IP Industry Roundup: Week of May 2, 2019

Singapore Pushes for AI Innovation

Singapore is seeking to boost innovation and become a leader in the field of artificial intelligence (AI) through a new fast-track patent program. The new fast-track will process applications relating to AI in as little as 6 months, much faster than the standard application process that takes two to four years. Unlike other fast-track programs, such as the one in the United States, applicants will not be required to pay an additional fee to apply.

In doing so, Singapore intends to see more companies filing first patents there and using the small country as a staging area for filing in larger regions. The country is pushing hard for AI research internally, even demanding that all government ministries invest in developing AI solutions.

The Milkshake Shakeup

Self-serve milkshake stands are growing in popularity across the United States, which means that more and more companies want to get in on the business. f’real Foods LLC has taken over the market with their mixers, and is trying to freeze out their competitor, Hamilton Beach, through a patent infringement case. The claim is that Hamilton Beach is using f’real’s patented mixer technology. Hamilton’s defense is that the two devices are completely different in that their product does not add liquid to the mix while f’real’s does.

With Spring here and Summer not far off, we are all curious about the future of convenient milkshakes.

New Patent Could Detect Early Alzheimers

The University of Maine has been issued a patent for a new medical device that can drastically change sleep studies. This new device will allow patients to simply slip a fitted sheet over their mattress and sensors will be able to scan their sleep patterns and potentially detect brain damage and early alzheimers. This can be done at home, with no need to sleep in an uncomfortable sleep clinic.

The under-sheet scanning technology is already being licensed to Activas Diagnostics, a company founded by researchers from the University of Maine.

Accidental Invention Detects Ozone Levels

A NASA researcher setting out to lower methane levels in the environment has instead discovered a device for detecting ambient ozone layers. Tom Hanisco was developing an instrument that could detect hydroxyl, a chemical that can purify methane, but an air leak during experiments caused the device to instead register ozone. He followed this accidental discovery, which led to the development of the Rapid Ozone Experiment (ROZE). ROZE detects ozone levels at a precision far exceeding commercially available devices, creating quite the stir.
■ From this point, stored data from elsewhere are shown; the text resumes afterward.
(** A state is shown for a while, and the update is accepted. *)
Lemma brief_accept_goes via message (next : World -> CallState) info o w st :
  op (ses w) = Some o -> ready (ses w) -> state (ses w) = st -> ended st = false -> st <> Referred ->
  via <> st -> ended via = false -> via <> Referred ->
  (forall w1, prevState (ses w1) = st -> next w1 = st) ->
  goes (setState perform via message ;; (w1 ← asks (fun w1 => w1);
        p_acceptUpdate perform None (next w1) (info w1) ;; mret tt)) w
    (fun _ w' => went [(o, OpAccept)] st w w').
Proof.
  intros Ho Hw Hst Hend Href Hvia Hvend Hvref Hnext.
  eapply goes_bind. { apply goes_setState; [by apply ended_not_released|exact Hw|rewrite Hst; by apply ended_allowed]. }
  intros ? w1 (Hw1 & Hprev & _). rewrite Hst, next_not_referred in Hw1 by done.
  rewrite Hst, (proj2 (state_eqb_neq st via)) in Hprev by congruence.
  apply goes_asks. eapply goes_bind.
  { apply (accept_goes None _ _ o); [by rewrite (went_op _ _ _ _ Hw1)|exact (went_ready _ _ _ _ Hw1)
      |by rewrite (went_state _ _ _ _ Hw1)|by rewrite Hnext|by rewrite Hnext]. }
  intros ? w2 Hw2. apply goes_ret. rewrite Hnext in Hw2 by done. exact (went_trans _ _ _ _ _ _ _ Hw1 Hw2).
Qed.

Lemma updated_in_goes isUpdate o w :
  op (ses w) = Some o -> ready (ses w) -> state (ses w) <> Referred ->
  (state (ses w) = UpdatedByRemote -> ended (prevState (ses w)) = false /\ prevState (ses w) <> Referred) ->
  let r := remote_update isUpdate (deferUpdate (ses w) || deferUpdateInternal (ses w))
             (state (ses w)) (prevState (ses w)) in
  goes (updated_in perform isUpdate (state (ses w))) w
    (fun _ w' => went (map (fun c => (o, c)) (fst r)) (snd r) w w').
Proof.
  intros Ho Hw Href Hprev r.
  assert (Hby : ended (state (ses w)) = false -> goes (updatedByRemote perform) w _)
    by (intros Hend; exact (updatedByRemote_goes o w Ho Hw Hend Href Hprev)).
  assert (Hstay : goes (mret tt) w (fun _ w' => went [] (state (ses w)) w w'))
    by (apply goes_ret; by split).
  assert (Hreply : forall c, sends c = true ->
    goes (op_do perform c ;; mret tt) w (fun _ w' => went [(o, c)] (state (ses w)) w w')).
  { intros c Hc. eapply goes_bind; [by apply (goes_send o c w Ho)|]. intros ? w' (Hw' & _). by apply goes_ret. }
  subst r. unfold remote_update.
  destruct (state (ses w)) eqn:Hst; cbn [updated_in fst snd map]; try exact Hstay;
    try (eapply goes_weaken; [exact (Hby eq_refl)|]; intros ? w' Hw'; by destruct (_ || _));
    try (by apply Hreply);
    try (destruct isUpdate; [|exact Hstay]).
  all: try exact (brief_accept_goes EarlyUpdatedByRemote _ (fun w1 => prevState (ses w1))
         (fun w1 => linphone_call_state_to_string (prevState (ses w1))) o w _ Ho Hw Hst eq_refl
         ltac:(discriminate) ltac:(discriminate) eq_refl ltac:(discriminate) (fun _ Heq => Heq)).
  all: by eapply (brief_accept_goes UpdatedByRemote _ (fun _ => _) (fun _ => _) o w).
Qed.

(** C29. A session whose remote side sends a re-INVITE or an UPDATE answers it once
    and is then in the state it was in, whatever state it has shown meanwhile; when
    updates are deferred to the application it answers nothing and stays in
    [UpdatedByRemote], but only from the states where the call runs; a session that
    has ended refuses the update; in the other early states nothing is answered. *)
Theorem remote_update_outcome isUpdate o w :
  op (ses w) = Some o -> is_Some (params (ses w)) -> state (ses w) <> Referred ->
  (state (ses w) = UpdatedByRemote -> ended (prevState (ses w)) = false /\ prevState (ses w) <> Referred) ->
  let r := remote_update isUpdate (deferred_update w) (state (ses w)) (prevState (ses w)) in
  exists w', updated perform isUpdate w = Finished tt w' /\
    sent w' = map (fun c => (o, c)) (fst r) ++ sent w /\ state (ses w') = snd r.
Proof.
  intros Ho Hp Href Hprev r.
  set (w0 := w <| ses := (ses w) <| deferUpdate :=
    negb (linphone_config_get_int (cv_config (view_core w)) "sip" "defer_update_default" 0 =? 0) |> |>).
  destruct (updated_in_goes isUpdate o w0 Ho) as ([] & w' & Heq & Hwent); [split; [by exists o|exact Hp]|done|done|].
  exists w'. split; [exact Heq|]. split; [exact (went_sent _ _ _ _ Hwent)|exact (went_state _ _ _ _ Hwent)].
Qed.

(** A session refresh is shown as [UpdatedByRemote] and leaves the state as it
    was; but one that comes while an update is left to the application takes the
    session back to its previous state, where the update can no longer be
    accepted. *)
Theorem session_refresh_outcome o w :
  op (ses w) = Some o -> is_Some (params (ses w)) ->
  ended (state (ses w)) = false -> state (ses w) <> Referred ->
  ended (prevState (ses w)) = false -> prevState (ses w) <> Referred ->
  exists w', refreshed perform w = Finished tt w' /\ sent w' = sent w /\
    state (ses w') = (if state_eqb (state (ses w)) UpdatedByRemote then prevState (ses w) else state (ses w)) /\
    (state (ses w) = UpdatedByRemote -> prevState (ses w) <> UpdatedByRemote ->
     acceptUpdate perform None w' = Finished (-1) w').
Proof.
  intros Ho Hp Hst Href Hpst Hpref.
  assert (Hw : ready (ses w)) by (split; [by exists o|exact Hp]).
  destruct (goes_setState UpdatedByRemote "Session refresh" w ltac:(done) Hw ltac:(by apply ended_allowed))
    as ([] & w1 & Heq1 & Hw1 & Hprev & _).
  rewrite next_not_referred in Hw1 by done.
  assert (Hp1 : ended (prevState (ses w1)) = false /\ prevState (ses w1) <> Referred)
    by (rewrite Hprev; by destruct (state_eqb _ _)).
  destruct (goes_setState (prevState (ses w1)) (prevMessageState (ses w1)) w1
    (ended_not_released _ (proj1 Hp1)) (went_ready _ _ _ _ Hw1)) as ([] & w2 & Heq2 & Hw2 & _).
  { rewrite (went_state _ _ _ _ Hw1). by apply ended_allowed, Hp1. }
  rewrite next_not_referred in Hw2 by apply Hp1.
  exists w2. split; [|split; [|split]].
  - unfold refreshed. by rewrite (then_finished _ _ _ tt _ Heq1).
  - exact (went_sent _ _ _ _ (went_trans _ _ _ _ _ _ _ Hw1 Hw2)).
  - by rewrite (went_state _ _ _ _ Hw2), Hprev.
  - intros Hup Hne. unfold acceptUpdate. erewrite bind_finished by reflexivity.
    rewrite (went_state _ _ _ _ Hw2), Hprev, Hup, state_eqb_refl.
    by rewrite (proj2 (state_eqb_neq _ _) Hne).
Qed.
(* ===== verification/CallSessionRepair.v ===== *)
(** * A call session that loses the network

    What is sent to repair the session when the network is back, and what is left
    to do, in every state of an established call. *)
From S2P Require Import Prelude Effects LpConfig LpConfigValues ChatTypes ErrorInfo CallSessionTypes CallSession CallSessionRules CallSessionLifecycle CallSessionQuiet CallSessionUpdates CallSessionNesting.

Section Repair.
Context `{AddressLib} `{!Environment} `{!Quiet}.
Context (fuel : nat).
Notation perform := (perform fuel).

(** What the core and the account must be for a repair. *)
Definition repair_usable (a : option nat) (w : World) : bool :=
  cv_alive (view_core w) && cv_mediaNetworkState (view_core w) &&
  negb (linphone_config_get_int (cv_config (view_core w)) "sip" "repair_broken_calls" 1 =? 0) &&
  match a with
  | None => true
  | Some a => negb (av_registerEnabled (view_account w a)) || av_registrationOk (view_account w a)
  end.

Lemma repair_possible_reads w :
  repair_possible w = Finished (repair_usable (account (ses w)) w && broken (ses w)) w.
Proof.
  unfold repair_possible, repair_usable.
  do 3 (erewrite bind_finished by reflexivity). erewrite bind_finished by reflexivity.
  erewrite bind_finished by reflexivity.
  destruct (account (ses w)) as [a|]; (erewrite bind_finished by reflexivity); unfold_M; f_equal;
    repeat match goal with |- context [cv_alive ?x] => destruct (cv_alive x) end;
    destruct (cv_mediaNetworkState _), (broken _), (negb (_ =? 0)); cbn; by rewrite ?andb_true_r, ?andb_false_r.
Qed.

(** The last re-INVITE or UPDATE, its subject left out. *)
Inductive Request := SendUpdate | SendReply (sei : SalErrorInfo) | SendCancel.

Definition call_of (subj : string) (r : Request) : OpCall :=
  match r with
  | SendUpdate => OpUpdate subj false
  | SendReply sei => OpReplyWithErrorInfo sei None 0
  | SendCancel => OpCancelInvite
  end.

(** What is sent to repair the session, last first. *)
Definition repair_requests (pending : bool) (st : CallState) : list Request :=
  match st with
  | StreamsRunning | Paused | PausedByRemote => if pending then [] else [SendUpdate]
  | UpdatedByRemote =>
      SendUpdate :: (if pending then [SendReply (sip_error SalReasonServiceUnavailable None)] else [])
  | Updating | Pausing => if pending then [SendCancel] else []
  | _ => []
  end.

(** Whether the session is still to be repaired; [cancelled] tells whether the
    pending INVITE could be cancelled. *)
Definition still_broken (pending cancelled : bool) (st : CallState) : bool :=
  match st with
  | StreamsRunning | Paused | PausedByRemote => pending
  | Updating | Pausing => negb (pending && cancelled)
  | UpdatedByRemote | Resuming => false
  | _ => true
  end.

Definition awaits_cancel (pending cancelled : bool) (st : CallState) : bool :=
  match st with Updating | Pausing => pending && cancelled | _ => false end.

(** The states of an established call. *)
Definition established (st : CallState) : bool :=
  match st with
  | StreamsRunning | Paused | PausedByRemote | UpdatedByRemote | Updating | Pausing | Resuming => true
  | _ => false
  end.

Definition flags (w : World) : bool * bool := (broken (ses w), reinviteOnCancelResponseRequested (ses w)).

Lemma kept_flags w w' : kept (ses w') = kept (ses w) -> flags w' = flags w.
Proof. unfold kept, flags. congruence. Qed.

Lemma same_flags w w' : same w w' -> flags w' = flags w.
Proof. intros (_ & _ & Hk & _). by apply kept_flags. Qed.

Lemma reinvite_goes o w next : op (ses w) = Some o -> ready (ses w) ->
  (forall w', ov_hasRetryFunction (view_op w' o) = false) ->
  update_state false (state (ses w)) = Some next ->
  goes (reinviteToRecoverFromConnectionLoss perform) w (fun _ w' => exists s st,
    went [(o, OpUpdate s false)] st w w').
Proof.
  intros Ho Hw Hretry Hn. unfold reinviteToRecoverFromConnectionLoss. apply goes_gets. rewrite Ho.
  apply goes_calm_bind; [|exact Hw|].
  { apply calm_bind; [by apply calm_on_op|]. intros. apply calm_ret. }
  intros ? w1 Hs1. pose proof (same_went _ _ Hs1) as Hw1. apply goes_gets.
  assert (Hst : state (ses w1) = state (ses w)) by exact (went_state _ _ _ _ Hw1).
  eapply goes_bind.
  { apply (update_goes fuel (params (ses w1)) InviteMethod EmptyString None o w1 next);
      [by rewrite (same_op _ _ Hs1)|exact (proj1 Hs1)|by rewrite Hretry, Hst]. }
  intros r w2 (s & b & Hw2 & Hb). apply goes_ret. rewrite (Hb eq_refl) in Hw2.
  exists s, (if r =? 0 then next else state (ses w1)).
  exact (went_trans _ _ _ _ _ _ _ Hw1 Hw2).
Qed.

(** The pending INVITE is cancelled: what is noted depends on the result. *)
Lemma cancel_first_goes o w result : op (ses w) = Some o -> ready (ses w) ->
  (forall w', op_result w' o OpCancelInvite = result) ->
  goes (cancel_first perform) w (fun _ w' =>
    ready (ses w') /\ op (ses w') = Some o /\ state (ses w') = state (ses w) /\
    sent w' = (o, OpCancelInvite) :: sent w /\
    flags w' = if result =? 0 then (false, true) else flags w).
Proof.
  intros Ho Hw Hresult. unfold cancel_first. eapply goes_bind; [by apply (goes_send fuel o OpCancelInvite w Ho)|].
  intros r w1 (Hw1 & _ & ->). rewrite Hresult.
  assert (Ho1 : op (ses w1) = Some o) by (by rewrite (went_op _ _ _ _ Hw1)).
  destruct (result =? 0).
  - eexists tt, _. split; [reflexivity|]. split; [exact (went_ready _ _ _ _ Hw1)|].
    split; [exact Ho1|]. split; [exact (went_state _ _ _ _ Hw1)|]. split; [exact (went_sent _ _ _ _ Hw1)|done].
  - apply goes_ret. split; [exact (went_ready _ _ _ _ Hw1)|]. split; [exact Ho1|].
    split; [exact (went_state _ _ _ _ Hw1)|]. split; [exact (went_sent _ _ _ _ Hw1)|].
    exact (kept_flags _ _ (went_kept _ _ _ _ Hw1)).
Qed.

Lemma request_pending_reads o w : op (ses w) = Some o ->
  request_pending w = Finished (ov_dialogRequestPending (view_op w o)) w.
Proof.
  intros Ho. unfold request_pending. by rewrite (bind_finished _ _ _ _ _ (the_op_reads o w Ho)).
Qed.

(** The end of a repair: from [w], requests were sent and the flags are known. *)
Definition repaired (o : nat) (pending cancelled : bool) (w w' : World) : Prop := exists s,
  ready (ses w') /\ op (ses w') = Some o /\
  sent w' = map (fun r => (o, call_of s r)) (repair_requests pending (state (ses w))) ++ sent w /\
  flags w' = (still_broken pending cancelled (state (ses w)), awaits_cancel pending cancelled (state (ses w))) /\
  (awaits_cancel pending cancelled (state (ses w)) = true -> state (ses w') = state (ses w)).

Lemma not_broken_goes w : goes not_broken w (fun _ w' => w' = w <| ses := (ses w) <| broken := false |> |>).
Proof. by eexists tt, _. Qed.

(** A re-INVITE, after which the session is no longer to be repaired. *)
Lemma reinvite_and_done o w next : op (ses w) = Some o -> ready (ses w) ->
  (forall w', ov_hasRetryFunction (view_op w' o) = false) ->
  update_state false (state (ses w)) = Some next ->
  goes (reinviteToRecoverFromConnectionLoss perform ;; not_broken) w (fun _ w' => exists s,
    ready (ses w') /\ op (ses w') = Some o /\ sent w' = (o, OpUpdate s false) :: sent w /\
    flags w' = (false, snd (flags w))).
Proof.
  intros Ho Hw Hretry Hn. eapply goes_bind; [by apply (reinvite_goes o w next)|].
  intros ? w1 (s & st & Hw1). eapply goes_weaken; [apply not_broken_goes|]. intros ? w' ->.
  exists s. split; [exact (went_ready _ _ _ _ Hw1)|].
  split; [exact (eq_trans (went_op _ _ _ _ Hw1) Ho)|]. split; [exact (went_sent _ _ _ _ Hw1)|].
  pose proof (kept_flags _ _ (went_kept _ _ _ _ Hw1)) as Hf. unfold flags in *. cbn. congruence.
Qed.

Lemma repaired_intro o pending w w' st s c :
  state (ses w) = st -> ready (ses w') -> op (ses w') = Some o ->
  sent w' = map (fun r => (o, call_of s r)) (repair_requests pending st) ++ sent w ->
  flags w' = (still_broken pending c st, awaits_cancel pending c st) ->
  (awaits_cancel pending c st = true -> state (ses w') = st) ->
  repaired o pending c w w'.
Proof. intros <- Hr Ho Hs Hf Ha. by exists s. Qed.

Section OneSession.
Variables (o : nat) (w : World).
Hypothesis has_op : op (ses w) = Some o.
Hypothesis is_ready : ready (ses w).
Hypothesis no_retry : forall w', ov_hasRetryFunction (view_op w' o) = false.
Hypothesis is_broken : flags w = (true, false).
Variable result : Z.
Hypothesis cancel_result : forall w', op_result w' o OpCancelInvite = result.
Notation cancelled := (result =? 0).

(** A session whose dialog is idle is updated; otherwise it waits. *)
Lemma repair_running pending st : state (ses w) = st -> (st = StreamsRunning \/ st = Paused \/ st = PausedByRemote) ->
  goes (when (negb pending) do (reinviteToRecoverFromConnectionLoss perform ;; not_broken)) w
    (fun _ w' => repaired o pending cancelled w w').
Proof.
  intros Hst Hcase.
  assert (Hspec : update_state false st <> None /\ repair_requests pending st = (if pending then [] else [SendUpdate])
    /\ still_broken pending cancelled st = pending /\ awaits_cancel pending cancelled st = false).
  { by destruct Hcase as [->|[->| ->]]; repeat split. }
  destruct Hspec as (Hn & Hr & Hb & Ha). destruct (update_state false st) as [next|] eqn:E; [|done].
  destruct pending; cbn [negb].
  - apply goes_ret. apply (repaired_intro o true w w st EmptyString cancelled);
      [done|done|done|by rewrite Hr|by rewrite Hb, Ha|by rewrite Ha].
  - eapply goes_weaken; [apply (reinvite_and_done o w next); [done..|by rewrite Hst]|].
    intros u w' (s & Hr' & Ho' & Hs & Hf). rewrite is_broken in Hf.
    apply (repaired_intro o false w w' st s cancelled); [done|done|done|by rewrite Hr|by rewrite Hb, Ha|by rewrite Ha].
Qed.

(** A pending re-INVITE is cancelled first. *)
Lemma repair_requesting pending st : state (ses w) = st -> (st = Updating \/ st = Pausing) ->
  goes (when pending do cancel_first perform) w (fun _ w' => repaired o pending cancelled w w').
Proof.
  intros Hst Hcase.
  assert (Hspec : repair_requests pending st = (if pending then [SendCancel] else []) /\
    still_broken pending cancelled st = negb (pending && cancelled) /\
    awaits_cancel pending cancelled st = pending && cancelled).
  { by destruct Hcase as [->| ->]; repeat split. }
  destruct Hspec as (Hr & Hb & Ha). destruct pending.
  - eapply goes_weaken; [by apply (cancel_first_goes o w result)|].
    intros u w' (Hr' & Ho' & Hst' & Hs & Hf). rewrite is_broken in Hf.
    apply (repaired_intro o true w w' st EmptyString cancelled); [done|done|done|by rewrite Hr| |by rewrite Hst', Hst].
    rewrite Hb, Ha, Hf. by destruct cancelled.
  - apply goes_ret.
    apply (repaired_intro o false w w st EmptyString cancelled);
      [done|done|done|by rewrite Hr|by rewrite Hb, Ha|by rewrite Ha].
Qed.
Photograph of US Representative Ilhan Omar Stirs Up Trouble

A photographer is claiming copyright infringement after a pro-Israel group used one of his photographs in an advertisement. The advertisement called out freshman congresswoman Ilhan Omar for statements many would deem anti-Semitic. The advertisement, used in the Washington Post contained a picture of the congresswoman taken by photographer Jason Grown.

Jason Grow took the photograph in January 2019 as part of a series focusing on new women in congress. He is demanding that the advocacy group pay for copyright infringement by May 8 or he will sue. The advocacy group claims that their usage was within Facebook’s standards, which brings up larger questions regarding copyright and social media.


After what many would call a failed launch for their foldable smartphones, Samsung is reportedly experimenting on wraparound displays as a potential upgrade to smartphones.

Apple has a patent for a new fingerprint reader that might be able to open a device anywhere on the screen.

Peloton, the exercise equipment company being sued by major music publishers, has fired back stating that they were indeed licensed and has made antitrust allegations against them.